■ Activity
Whichever lines of the entries hold the word "VGone" should be identified and copied.

■ Material for this task

(** The turn in which a nested supervisor, whose children rest, passes the
    request on. *)
Lemma pass_on_turn vs root u s ph sp c ch ns :
  tree vs root s ph → VSup sp c (tu_task u) ch ns ∈ vs → ph (tu_task u) = VAsked →
  (∀ k, k ∈ kids vs ns → ph (v_task k) = VResting) → tu_task u ∉ all_tids (kids vs ns) →
  ∃ s1 s' tk p, run_turn u s = (inr tt, s') ∧ stop_frame (all_tids (kids vs ns)) [] s s1 ∧ stop_frame [tu_task u] [] s1 s' ∧
    (∀ k, k ∈ kids vs ns → v_in vs s1 k VAsked) ∧ tasks s' = <[tu_task u := tk]> (tasks s1) ∧
    sup_in sp c (tu_task u) ns (v_task <$> kids vs ns) s' p ∧ (p = VHalf ∨ p = VGone ∧ kids vs ns = []).
Proof.
  intros Ht Hv Hph Hrest Htk. set (t := tu_task u) in *.
  pose proof (tr_phase _ _ _ _ Ht _ Hv) as Hp. simpl in Hp. rewrite Hph in Hp. simpl in Hp.
  destruct (tr_fixed _ _ _ _ Ht _ Hv) as [F1 _ (Hlt & F3 & sup & Hs & _ & Hcs) _]. simpl in F1.
  assert (∀ k, k ∈ kids vs ns → k ∈ vs) as Hkv by (by intros k [? _]%elem_of_kids).
  destruct (cancel_vertices vs (kids vs ns) s) as (s1 & Hc & Hsame & Hk & Hoth).
  { apply all_tids_filter, Ht. }
  { intros k Hin. rewrite -(Hrest k Hin). by apply Ht, Hkv. }
  assert (tasks s1 !! t = Some (Task (CodeChild sp c PcSupWait) (WReady WkCancel) false None)) as Hp1 by (by rewrite Hoth).
  assert (run_turn u s = match v_task <$> kids vs ns with
                         | [] => finish t OCancelled s1
                         | ts => suspend t (CodeChild sp c PcSupShutdown) (WGather ts false) s1
                         end) as Hr.
  { rewrite (sup_turn u s sp c _ _ WkCancel Hp) //. unfold guard_task, run_child. cbn [try_except bind get]. rewrite F1 F3.
    unfold _shutdown_except. cbn [bind get]. rewrite Hs filter_every // Hcs (tasks_of_vertices _ _ _ _ _ Ht Hkv). fold t. cbn [bind].
    rewrite Hc. cbn [bind ret]. destruct (v_task <$> kids vs ns) as [|x xs].
    - by rewrite (finish_spec _ _ _ _ Hp1).
    - by rewrite (suspend_spec _ _ _ _ _ Hp1). }
  assert (stop_frame (all_tids (kids vs ns)) [] s s1) as Hf1 by (by apply same_tasks_stop).
  destruct (kids vs ns) as [|k ks] eqn:Ek.
  - rewrite fmap_nil (finish_spec _ _ _ _ Hp1) in Hr. eexists s1, _, _, VGone. split_and!; [exact Hr|done| |done|done| |by right].
    + by destruct (set_task_frame t (Task (CodeChild sp c PcSupWait) (WReady WkCancel) false (Some OCancelled)) s1).
    + simpl. rewrite lookup_insert_eq. by do 2 eexists.
  - rewrite fmap_cons (suspend_spec _ _ _ _ _ Hp1) // in Hr. eexists s1, _, _, VHalf.
    split_and!; [exact Hr|done|apply set_task_frame|done|done| |by left]. simpl. by rewrite lookup_insert_eq.
Qed.

Lemma gains_asked vs root u s ph sp c ch ns :
  tree vs root s ph → VSup sp c (tu_task u) ch ns ∈ vs → ph (tu_task u) = VAsked → gains vs root u s ph.
Proof.
  intros Ht Hv Hph.
  assert (∀ k, k ∈ kids vs ns → ph (v_task k) = VResting) as Hrest.
  { intros k Hin. pose proof (tr_coupled _ _ _ _ Ht _ _ _ _ _ _ Hv Hin) as Hc. by rewrite Hph in Hc. }
  assert (tu_task u ∉ all_tids (kids vs ns)) as Htk.
  { intros (k & Hin & Htk)%elem_of_all_tids. assert (VSup sp c (tu_task u) ch ns = k) as <-.
    { apply elem_of_kids in Hin as [? _]. apply (all_tids_inj vs _ _ (tu_task u)); [apply Ht|done|done|by left|done]. }
    specialize (Hrest _ Hin). simpl in Hrest. congruence. }
  destruct (pass_on_turn vs root u s ph sp c ch ns) as (s1 & s' & tk & p & Hr & Hf1 & Hf2 & Hk & Htk' & Hp & Hpc); try done.
  assert (all_tids (kids vs ns) ⊆ all_tids vs ∧ [tu_task u] ⊆ all_tids vs) as [Hsub1 Hsub2].
  { split; intros x; [intros (k & [Hk' _]%elem_of_kids & Hx)%elem_of_all_tids; by eapply v_tids_all|].
    intros ->%list_elem_of_singleton. eapply v_tids_all; [exact Hv|by left]. }
  assert (tree_frame vs s s') as Hf.
  { trans s1; eapply stop_frame_weaken; try done; set_solver. }
  exists s', (passed_on vs ns ph (tu_task u) p). split_and!; [done|done| | |].
  - apply (tree_pass_on vs root s ph s' sp c _ ch); try done.
    + intros x Hx Hxt Hxk. rewrite Htk' lookup_insert_ne //. by apply Hf1.
    + intros k Hin. eapply v_in_other; [exact Hf2| |by apply Hk]. intros x Hx. rewrite Htk' lookup_insert_ne //.
      intros <-. apply Htk, elem_of_all_tids. eauto.
  - intros w Hw. destruct (decide (v_task w = tu_task u)) as [E|Hne].
    + rewrite E passed_on_self Hph. destruct Hpc as [->|[-> _]]; simpl; lia.
    + destruct (decide (v_parent w = ns)) as [Hwp|Hwp]; [|by rewrite (passed_on_same vs root s)].
      assert (w ∈ kids vs ns) as Hin by (by apply elem_of_kids).
      destruct (passed_on_kid vs root s ph sp c _ ch ns p w Ht Hv Hin) as [_ ->]. rewrite (Hrest w Hin). simpl. lia.
  - eexists. split; [exact Hv|]. simpl. rewrite passed_on_self Hph. destruct Hpc as [->|[-> _]]; simpl; lia.
Qed.

(** Every turn brings the tree further, or the task was not woken. *)
Lemma woken_gains vs root u s ph : tree vs root s ph → yields vs u → woken s (tu_task u) = true → gains vs root u s ph.
Proof.
  intros Ht [Hin Hl] Hw. destruct (woken_cases vs root s ph _ Ht Hin Hw) as [sp a Hv E Hph|sp a Hv E Hph|sp c ch ns Hv Hph|sp c ch ns Hv Hph Hk].
  - by eapply gains_driver; eauto.
  - by eapply gains_actor; eauto.
  - by eapply gains_asked.
  - by eapply gains_half.
Qed.

(** ** No deadlock *)

(** Above a vertex that rests there is a supervisor that was asked. *)
Lemma asked_above vs root s ph : tree vs root s ph → (∀ v, v ∈ kids vs root → ph (v_task v) ≠ VResting) →
  ∀ n v, v ∈ vs → v_parent v ≤ n → ph (v_task v) = VResting → ∃ t, t ∈ all_tids vs ∧ woken s t = true.
Proof.
  intros Ht Hroot. induction n as [|n IH]; intros v Hv Hn Hr.
  all: destruct (vf_parent _ _ _ _ (tr_fixed _ _ _ _ Ht v Hv)) as [Hp|(sp & c & t & ch & Hw)];
    [by destruct (Hroot v); [apply elem_of_kids|]|].
  all: destruct (vf_kind _ _ _ _ (tr_fixed _ _ _ _ Ht _ Hw)) as [Hlt _]; [try lia].
  assert (v ∈ kids vs (v_parent v)) as Hin by (by apply elem_of_kids).
  pose proof (tr_coupled _ _ _ _ Ht _ _ _ _ _ _ Hw Hin) as Hc. rewrite Hr in Hc. destruct (ph t) eqn:Ept; try done.
  - apply (IH _ Hw); [simpl; lia|done].
  - exists t. split; [eapply v_tids_all; [exact Hw|by left]|]. pose proof (tr_phase _ _ _ _ Ht _ Hw) as Hp. simpl in Hp.
    rewrite Ept in Hp. simpl in Hp. unfold woken. by rewrite Hp.
Qed.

■ Answer section
    sup_in sp c (tu_task u) ns (v_task <$> kids vs ns) s' p ∧ (p = VHalf ∨ p = VGone ∧ kids vs ns = []).
  - rewrite fmap_nil (finish_spec _ _ _ _ Hp1) in Hr. eexists s1, _, _, VGone. split_and!; [exact Hr|done| |done|done| |by right].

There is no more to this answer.